[Data items]
BEGIN

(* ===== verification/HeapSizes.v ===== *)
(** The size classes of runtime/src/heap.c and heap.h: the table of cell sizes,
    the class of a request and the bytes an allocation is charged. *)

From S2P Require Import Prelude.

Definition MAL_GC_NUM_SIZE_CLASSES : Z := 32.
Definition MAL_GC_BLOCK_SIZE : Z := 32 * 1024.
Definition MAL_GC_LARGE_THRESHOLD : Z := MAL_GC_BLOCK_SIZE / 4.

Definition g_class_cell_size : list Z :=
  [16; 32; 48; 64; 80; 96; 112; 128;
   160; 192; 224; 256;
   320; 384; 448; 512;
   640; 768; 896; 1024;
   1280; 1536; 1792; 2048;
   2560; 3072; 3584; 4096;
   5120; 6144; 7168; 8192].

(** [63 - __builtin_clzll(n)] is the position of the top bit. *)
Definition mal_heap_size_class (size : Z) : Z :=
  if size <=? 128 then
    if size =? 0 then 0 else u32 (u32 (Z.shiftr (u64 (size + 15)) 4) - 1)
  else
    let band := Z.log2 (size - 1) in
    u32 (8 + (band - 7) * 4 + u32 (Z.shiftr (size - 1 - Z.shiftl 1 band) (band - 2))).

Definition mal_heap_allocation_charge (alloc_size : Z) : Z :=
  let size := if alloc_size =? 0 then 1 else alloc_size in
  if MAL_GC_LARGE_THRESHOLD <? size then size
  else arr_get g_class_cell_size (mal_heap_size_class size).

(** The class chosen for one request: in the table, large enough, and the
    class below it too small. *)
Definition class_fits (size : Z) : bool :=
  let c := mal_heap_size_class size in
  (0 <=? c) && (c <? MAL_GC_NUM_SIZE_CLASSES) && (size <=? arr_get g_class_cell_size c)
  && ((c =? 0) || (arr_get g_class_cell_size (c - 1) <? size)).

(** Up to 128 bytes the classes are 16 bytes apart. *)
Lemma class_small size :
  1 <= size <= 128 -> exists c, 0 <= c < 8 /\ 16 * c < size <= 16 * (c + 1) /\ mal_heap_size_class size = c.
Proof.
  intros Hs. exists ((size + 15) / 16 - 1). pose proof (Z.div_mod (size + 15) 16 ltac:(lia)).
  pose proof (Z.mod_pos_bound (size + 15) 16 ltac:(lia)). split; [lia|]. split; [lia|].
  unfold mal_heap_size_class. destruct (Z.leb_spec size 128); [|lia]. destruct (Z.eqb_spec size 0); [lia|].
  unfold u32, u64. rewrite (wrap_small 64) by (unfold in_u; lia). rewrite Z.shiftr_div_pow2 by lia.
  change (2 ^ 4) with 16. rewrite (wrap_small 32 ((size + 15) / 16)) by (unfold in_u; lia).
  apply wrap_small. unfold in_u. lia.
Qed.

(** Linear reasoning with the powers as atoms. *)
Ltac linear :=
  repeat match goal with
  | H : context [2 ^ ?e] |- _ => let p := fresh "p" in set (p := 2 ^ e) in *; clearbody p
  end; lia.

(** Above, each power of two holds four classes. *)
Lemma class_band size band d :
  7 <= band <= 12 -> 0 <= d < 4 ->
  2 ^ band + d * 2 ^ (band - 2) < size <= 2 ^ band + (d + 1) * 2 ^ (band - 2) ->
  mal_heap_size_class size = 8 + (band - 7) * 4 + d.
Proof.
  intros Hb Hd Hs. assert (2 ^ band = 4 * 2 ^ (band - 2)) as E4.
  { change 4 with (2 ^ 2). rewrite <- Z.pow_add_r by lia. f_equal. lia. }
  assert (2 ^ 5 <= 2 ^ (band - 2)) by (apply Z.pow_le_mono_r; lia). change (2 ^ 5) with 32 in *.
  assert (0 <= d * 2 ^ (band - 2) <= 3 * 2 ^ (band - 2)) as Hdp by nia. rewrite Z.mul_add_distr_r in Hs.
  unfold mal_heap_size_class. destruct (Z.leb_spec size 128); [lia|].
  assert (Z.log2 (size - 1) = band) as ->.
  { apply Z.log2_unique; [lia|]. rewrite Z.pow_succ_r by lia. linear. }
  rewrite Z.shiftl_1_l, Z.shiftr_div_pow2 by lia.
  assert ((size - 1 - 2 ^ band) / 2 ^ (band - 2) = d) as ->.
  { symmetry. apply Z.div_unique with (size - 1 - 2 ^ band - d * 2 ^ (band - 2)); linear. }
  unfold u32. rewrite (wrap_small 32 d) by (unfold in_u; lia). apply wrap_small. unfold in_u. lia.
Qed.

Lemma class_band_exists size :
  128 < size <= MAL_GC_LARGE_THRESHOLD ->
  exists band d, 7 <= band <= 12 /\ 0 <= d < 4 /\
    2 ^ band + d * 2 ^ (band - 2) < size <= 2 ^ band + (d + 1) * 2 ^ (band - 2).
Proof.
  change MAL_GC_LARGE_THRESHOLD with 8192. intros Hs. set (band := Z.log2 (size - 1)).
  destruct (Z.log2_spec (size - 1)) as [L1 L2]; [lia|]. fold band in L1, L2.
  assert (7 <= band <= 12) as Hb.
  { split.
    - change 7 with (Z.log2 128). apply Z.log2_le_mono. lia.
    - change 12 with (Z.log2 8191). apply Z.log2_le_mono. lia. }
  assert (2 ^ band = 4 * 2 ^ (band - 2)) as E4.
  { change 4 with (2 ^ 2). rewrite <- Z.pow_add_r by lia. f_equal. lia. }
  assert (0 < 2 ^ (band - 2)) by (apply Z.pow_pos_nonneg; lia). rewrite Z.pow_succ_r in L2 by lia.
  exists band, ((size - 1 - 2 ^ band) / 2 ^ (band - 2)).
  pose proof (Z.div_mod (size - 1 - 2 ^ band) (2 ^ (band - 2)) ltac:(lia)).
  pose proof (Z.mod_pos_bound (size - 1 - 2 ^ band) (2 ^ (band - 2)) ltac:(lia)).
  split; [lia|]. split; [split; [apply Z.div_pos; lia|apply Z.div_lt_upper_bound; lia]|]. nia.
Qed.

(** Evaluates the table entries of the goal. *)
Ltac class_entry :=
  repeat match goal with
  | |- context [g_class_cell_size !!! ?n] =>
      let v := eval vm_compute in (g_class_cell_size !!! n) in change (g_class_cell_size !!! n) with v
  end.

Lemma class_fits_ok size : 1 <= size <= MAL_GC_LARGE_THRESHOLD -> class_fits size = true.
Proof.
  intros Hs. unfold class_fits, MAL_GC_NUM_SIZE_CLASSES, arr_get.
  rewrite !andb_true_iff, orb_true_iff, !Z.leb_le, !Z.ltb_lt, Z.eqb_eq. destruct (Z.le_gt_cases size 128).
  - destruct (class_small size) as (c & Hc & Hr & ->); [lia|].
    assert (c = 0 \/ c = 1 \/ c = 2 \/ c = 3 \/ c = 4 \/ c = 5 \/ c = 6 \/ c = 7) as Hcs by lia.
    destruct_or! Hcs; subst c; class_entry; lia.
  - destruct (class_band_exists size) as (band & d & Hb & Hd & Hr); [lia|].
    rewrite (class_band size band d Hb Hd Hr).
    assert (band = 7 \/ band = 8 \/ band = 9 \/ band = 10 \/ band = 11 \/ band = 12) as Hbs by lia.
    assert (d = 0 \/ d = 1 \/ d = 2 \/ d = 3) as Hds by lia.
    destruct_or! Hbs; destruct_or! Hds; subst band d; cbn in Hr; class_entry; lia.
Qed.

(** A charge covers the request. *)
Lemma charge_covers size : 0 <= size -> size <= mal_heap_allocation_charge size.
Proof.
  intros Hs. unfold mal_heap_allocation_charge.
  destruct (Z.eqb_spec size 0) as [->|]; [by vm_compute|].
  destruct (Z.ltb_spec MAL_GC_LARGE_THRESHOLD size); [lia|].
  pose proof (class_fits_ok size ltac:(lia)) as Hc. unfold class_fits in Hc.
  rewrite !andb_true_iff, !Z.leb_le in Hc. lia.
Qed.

END

• Work order
Which lines of the data include "assert"? Copy each of them.

• Output for this task
  intros Hb Hd Hs. assert (2 ^ band = 4 * 2 ^ (band - 2)) as E4.
  assert (2 ^ 5 <= 2 ^ (band - 2)) by (apply Z.pow_le_mono_r; lia). change (2 ^ 5) with 32 in *.
  assert (0 <= d * 2 ^ (band - 2) <= 3 * 2 ^ (band - 2)) as Hdp by nia. rewrite Z.mul_add_distr_r in Hs.
  assert (Z.log2 (size - 1) = band) as ->.
  assert ((size - 1 - 2 ^ band) / 2 ^ (band - 2) = d) as ->.
  assert (7 <= band <= 12) as Hb.
  assert (2 ^ band = 4 * 2 ^ (band - 2)) as E4.
  assert (0 < 2 ^ (band - 2)) by (apply Z.pow_pos_nonneg; lia). rewrite Z.pow_succ_r in L2 by lia.
    assert (c = 0 \/ c = 1 \/ c = 2 \/ c = 3 \/ c = 4 \/ c = 5 \/ c = 6 \/ c = 7) as Hcs by lia.
    assert (band = 7 \/ band = 8 \/ band = 9 \/ band = 10 \/ band = 11 \/ band = 12) as Hbs by lia.
    assert (d = 0 \/ d = 1 \/ d = 2 \/ d = 3) as Hds by lia.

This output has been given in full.